Börsenausblick Verluste überall

Anleger brauchen in dieser Woche starke Nerven. Der Nikkei folgte am Montag den US-Märkten: abwärts. Nach schweren Verlusten der Technologietitel erwarten Anleger die Zahlen von Yahoo und Motorola. Kommt die Erholung oder der freie Fall?

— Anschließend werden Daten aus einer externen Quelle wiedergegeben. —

(* Shallow embedding of src/mcp-servers/excel-python-server.py:
   the openpyxl-based analysis passes of ExcelAnalyzer, the TOOLS catalog,
   handle_request and the stdin/stdout main loop. *)

From Stdlib Require Import String Ascii ZArith NArith Bool Lia List Sorted.
Import ListNotations.
Open Scope string_scope.
Open Scope list_scope.
Set Warnings "-register-all,-abstract-large-number".

(* ------------------------------------------------------------------------- *)
(** * Python values as they appear in cells *)

Module Py.

(** Decimal digits of a natural number (the body of Python's [str] on ints). *)
Fixpoint digits_aux (fuel : nat) (n : N) (acc : string) : string :=
  match fuel with
  | O => acc
  | S f =>
      let acc' := String (ascii_of_N (48 + N.modulo n 10)) acc in
      let q := N.div n 10 in
      if N.eqb q 0 then acc' else digits_aux f q acc'
  end.

Definition str_N (n : N) : string := digits_aux (S (N.size_nat n)) n "".

Definition str_nat (n : nat) : string := str_N (N.of_nat n).

(** [str(z)] for a Python int. *)
Definition str_Z (z : Z) : string :=
  match z with
  | Z0 => "0"
  | Zpos p => str_N (Npos p)
  | Zneg p => String "-" (str_N (Npos p))
  end.

(** ['?' in s]. *)
Fixpoint contains (c : ascii) (s : string) : bool :=
  match s with
  | EmptyString => false
  | String c' s' => Ascii.eqb c c' || contains c s'
  end.

End Py.

Notation "a ^^ b" := (String.append a b) (at level 60, right associativity).

(* ------------------------------------------------------------------------- *)
(** * Exceptions and the error monad *)

(** The exceptions the handlers can raise; [str(e)] is the message. *)
Inductive exn :=
| TypeError (msg : string)
| AttributeError (msg : string)
| ValueError (msg : string)
| LoadError (msg : string)
| DecodeError (msg : string).

Definition str_exn (e : exn) : string :=
  match e with
  | TypeError m | AttributeError m | ValueError m | LoadError m | DecodeError m => m
  end.

Inductive result (A : Type) :=
| Ok (a : A)
| Err (e : exn).
Arguments Ok {A} a.
Arguments Err {A} e.

Definition bind {A B} (m : result A) (k : A -> result B) : result B :=
  match m with Ok a => k a | Err e => Err e end.

Notation "x <- m ;; k" := (bind m (fun x => k))
  (at level 61, m at next level, right associativity).

Definition rmap {A B} (f : A -> B) (m : result A) : result B :=
  match m with Ok a => Ok (f a) | Err e => Err e end.

(** A [for] loop whose body may raise: the first exception ends it. *)
Fixpoint fold_m {A B} (f : B -> A -> result B) (l : list A) (b : B) : result B :=
  match l with
  | [] => Ok b
  | x :: r => b' <- f b x ;; fold_m f r b'
  end.


(** A cell value as openpyxl hands it out with [data_only=False]: a string
    (formulas included, as their text), an int or a bool. *)
Inductive CValue :=
| VStr (s : string)
| VInt (z : Z)
| VBool (b : bool).

(** Python's [str(v)]. *)
Definition py_str (v : CValue) : string :=
  match v with
  | VStr s => s
  | VInt z => Py.str_Z z
  | VBool true => "True"
  | VBool false => "False"
  end.

(** Python truthiness of [cell.value] ([None] is falsy). *)
Definition truthy (v : option CValue) : bool :=
  match v with
  | None => false
  | Some (VStr s) => negb (String.eqb s "")
  | Some (VInt z) => negb (Z.eqb z 0)
  | Some (VBool b) => b
  end.

(* ------------------------------------------------------------------------- *)
(** * Workbook model (the openpyxl object model the passes read) *)

(** The letters of a column, bijective base 26 (1 -> A, 26 -> Z, 27 -> AA):
    the entries of openpyxl's [_STRING_COL_CACHE]. *)
Fixpoint col_letter_aux (fuel : nat) (n : nat) (acc : string) : string :=
  match fuel with
  | O => acc
  | S f =>
      let d := Nat.modulo (n - 1) 26 in
      let q := Nat.div (n - 1) 26 in
      let acc' := String (ascii_of_nat (65 + d)) acc in
      if Nat.eqb q 0 then acc' else col_letter_aux f q acc'
  end.

Definition column_letter (n : nat) : string := col_letter_aux n n "".

(** openpyxl's [get_column_letter]: a lookup in [_STRING_COL_CACHE], which
    covers the indices 1..18278 (A..ZZZ); any other index raises
    [ValueError("Invalid column index {0}")]. *)
Definition get_column_letter (n : nat) : result string :=
  if Nat.leb 1 n && Nat.leb n 18278 then Ok (column_letter n)
  else Err (ValueError ("Invalid column index " ^^ Py.str_nat n)).

(** [cell.coordinate]: column letters then the 1-based row number; it calls
    [get_column_letter(self.column)], so it raises out of range. *)
Definition cell_coordinate (row col : nat) : result string :=
  col_letter <- get_column_letter col ;; Ok (col_letter ^^ Py.str_nat row).

(** [cell.coordinate] of a cell whose column is in range. *)
Definition coordinate (row col : nat) : string :=
  String.append (column_letter col) (Py.str_nat row).

(** An openpyxl comment. [author = None] stands for an object without an
    [author] attribute, the case [getattr(..., 'author', 'Unknown')]
    covers. *)
Record Comment := mkComment { ctext : string; cauthor : option string }.

Record Cell := mkCell { value : option CValue; comment : option Comment }.

Definition empty_cell : Cell := mkCell None None.

(** A worksheet: title, [sheet_state], bounding box, cell access by
    (row, column), [row_dimensions[r].hidden] and
    [column_dimensions[letter].hidden]. *)
Record Worksheet := mkWorksheet {
  title : string;
  sheet_state : string;
  max_row : nat;
  max_column : nat;
  cell_at : nat -> nat -> Cell;
  row_hidden : nat -> bool;
  col_hidden : string -> bool
}.

(** What [wb[sheet_name]] returns for a name of [wb.sheetnames]: a
    worksheet, or a chartsheet (openpyxl loads chart sheets too). A
    [Chartsheet] has a title and a [sheet_state] but no cells: no
    [iter_rows], no [max_row]. *)
Inductive Sheet :=
| Work (ws : Worksheet)
| Chart (name : string).

(** The workbook [load_workbook] returns: its sheets in [wb.sheetnames]
    order (names are unique, so [wb[sheet_name]] returns the sheet of that
    position). *)
Definition Book := list Sheet.

(** A workbook whose sheets are all worksheets, as the scans see it. *)
Definition Workbook := list Worksheet.

(** [ws.iter_rows()]: rows 1..max_row, each with columns 1..max_column. *)
Definition iter_rows (ws : Worksheet) : list (list (nat * nat)) :=
  map (fun r => map (fun c => (r, c)) (seq 1 (max_column ws))) (seq 1 (max_row ws)).

(* ------------------------------------------------------------------------- *)
(** * Reports *)

(** The [filename] argument is whatever JSON the request carried. *)
Inductive json :=
| JNull
| JBool (b : bool)
| JInt (z : Z)
| JStr (s : string)
| JArr (l : list json)
| JObj (kvs : list (string * json)).

Record CommentEntry := mkCommentEntry {
  ce_cell : string; ce_value : string; ce_comment : string; ce_author : string }.

Record CommentSheet := mkCommentSheet {
  cs_sheet : string; comment_count : nat; comments : list CommentEntry }.

Record CommentReport := mkCommentReport {
  cr_filename : json; total_comments : nat; cr_worksheets : list CommentSheet }.

(* ------------------------------------------------------------------------- *)
(** * ExcelAnalyzer.extract_comments (scan part, after the load)

    The scans of this section and the next two read a worksheet whose
    column indices are all in [get_column_letter]'s range; the loops as they
    run on any loaded workbook, raising where the code raises, follow
    them. *)

Definition comment_entry (ws : Worksheet) (rc : nat * nat) (cm : Comment)
  : CommentEntry :=
  let '(r, c) := rc in
  let cl := cell_at ws r c in
  mkCommentEntry (coordinate r c)
    (if truthy (value cl) then match value cl with Some v => py_str v | None => "" end
     else "")
    (ctext cm)
    (match cauthor cm with Some a => a | None => "Unknown" end).

(** The two nested [for] loops, appending to [sheet_comments]. *)
Definition sheet_comments (ws : Worksheet) : list CommentEntry :=
  fold_left (fun acc row =>
    fold_left (fun acc rc =>
      match comment (cell_at ws (fst rc) (snd rc)) with
      | Some cm => (acc ++ [comment_entry ws rc cm])
      | None => acc
      end) row acc)
    (iter_rows ws) [].

(** One iteration of the sheet loop, updating [results]. *)
Definition comments_step (res : CommentReport) (ws : Worksheet) : CommentReport :=
  let sc := sheet_comments ws in
  match sc with
  | [] => res
  | _ => mkCommentReport (cr_filename res) (total_comments res + length sc)
           (cr_worksheets res ++ [mkCommentSheet (title ws) (length sc) sc])
  end.

Definition comments_of (filename : json) (wb : Workbook) : CommentReport :=
  fold_left comments_step wb (mkCommentReport filename 0 []).

(* ------------------------------------------------------------------------- *)
(** * ExcelAnalyzer.extract_questions (scan part) *)

Record QuestionEntry := mkQuestionEntry {
  qe_cell : string; qe_question : string;
  qe_answer_cell : option string; qe_answer : string }.

Record QuestionSheet := mkQuestionSheet {
  qs_sheet : string; question_count : nat; questions : list QuestionEntry }.

Record QuestionReport := mkQuestionReport {
  qr_filename : json; total_questions : nat; qr_worksheets : list QuestionSheet }.

(** [cell.value and '?' in str(cell.value)]. *)
Definition is_question (v : option CValue) : bool :=
  truthy v && match v with Some x => Py.contains "?" (py_str x) | None => false end.

(** The entry built for the question cell at (r, c); the answer cell is
    [ws.cell(row=r, column=c + 1)], a Cell object (always truthy). *)
Definition question_entry (ws : Worksheet) (rc : nat * nat) (v : CValue)
  : QuestionEntry :=
  let '(r, c) := rc in
  let ans := cell_at ws r (c + 1) in
  mkQuestionEntry (coordinate r c) (py_str v)
    (Some (coordinate r (c + 1)))
    (if truthy (value ans) then match value ans with Some a => py_str a | None => "" end
     else "").

Definition sheet_questions (ws : Worksheet) : list QuestionEntry :=
  fold_left (fun acc row =>
    fold_left (fun acc rc =>
      let v := value (cell_at ws (fst rc) (snd rc)) in
      if is_question v then
        match v with
        | Some x => acc ++ [question_entry ws rc x]
        | None => acc
        end
      else acc) row acc)
    (iter_rows ws) [].

Definition questions_step (res : QuestionReport) (ws : Worksheet) : QuestionReport :=
  let sq := sheet_questions ws in
  match sq with
  | [] => res
  | _ => mkQuestionReport (qr_filename res) (total_questions res + length sq)
           (qr_worksheets res ++ [mkQuestionSheet (title ws) (length sq) sq])
  end.

Definition questions_of (filename : json) (wb : Workbook) : QuestionReport :=
  fold_left questions_step wb (mkQuestionReport filename 0 []).

(* ------------------------------------------------------------------------- *)
(** * ExcelAnalyzer.detect_hidden_content (scan part) *)

Record HiddenSheet := mkHiddenSheet {
  hs_sheet : string;
  hidden : bool;
  row_count : nat;
  column_count : nat;
  hidden_row_count : nat;
  hidden_column_count : nat;
  hidden_rows : list nat;
  hidden_columns : list string }.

Frankfurt - Die vergangene Börsenwoche war schwer verdaulich, und auch in dieser Woche gibt es keine leichte Kost. Nach den Gewinnwarnungen von AMD und EMC stehen am Mittwoch die Zahlen von Motorola und Yahoo an. Pessimismus bei den Unternehmenszahlen und Unsicherheit über die Konjunktur prägen die Stimmung: Die schwachen US-Arbeitsmarktdaten haben die Hoffnung auf eine schnelle Erholung gebremst. Der Dow Jones verlor am Freitag 2,2 Prozent, die Nasdaq rauschte um 3,7 Prozent in die Tiefe.

Die schwachen Vorgaben haben auch die asiatische Leitbörse in Tokio am Montag weiter nach unten gedrückt. Der Nikkei-Index für 225 führende Werte konnte sich zumindest in der letzten Handelsstunde deutlich erholen und ging mit einem Verlust von 0,5 Prozent bei 12239 Punkten aus dem Handel. Besonders die Hightech-Schwergewichte Toshiba, NEC und Sony gehörten zu den Verlierern.

Und auch für die Technologietitel im Dax sieht es trübe aus: SAP und Siemens verloren am Freitag jeweils mehr als fünf Prozent, die T-Aktie knapp vier Prozent. Infineon und Epcos rutschten auf neue Jahrestiefstkurse.

Auch Finanzwerte litten unter empfindlichen Verlusten. Am Mittwoch kommen die Anleger der Allianz zur Hauptversammlung zusammen. Der Versicherungskonzern hat bekräftigt, die Übernahme der Dresdner Bank liege im Zeitplan.

Lediglich RWE, Adidas und Münchener Rücken konnten bislang dem schwachen Markt trotzen. Etwas optimistischer sind Börsianer auch für Titel wie BMW, die einen hohen Umsatzanteil in den USA haben und von einer anziehenden Nachfrage profitieren könnten.

Neuer Markt: Wer macht das Licht aus?

Am Neuen Markt herrscht Untergangsstimmung. Am Freitag hatte der Nemax 50 die 1.200-Punkte-Marke durchbrochen und notiert damit auf neuem Jahrestief. Am Montag folgte Ejay mit einer Gewinnwarnung. Ein Indexstand unter 1000 Punkten ist für einige Marktteilnehmer nur noch eine Frage der Zeit.

Der Euro wurde am Montag Morgen etwas fester mit 0,8485 Dollar gehandelt nach 0,8379 Dollar am späten Freitag. Die EZB hatte in der vergangenen Woche die Leitzinsen wie erwartet unverändert gelassen. Börsianer trauen der Konjunktur in den USA inzwischen wieder mehr zu als in Europa und verheißen dem Euro weiter schwierige Zeiten. Die Gemeinschaftswährung profitierte jedoch von den schwachen US-Arbeitsmarktdaten. Heute stehen in Deutschland Zahlen zur Industrieproduktion an.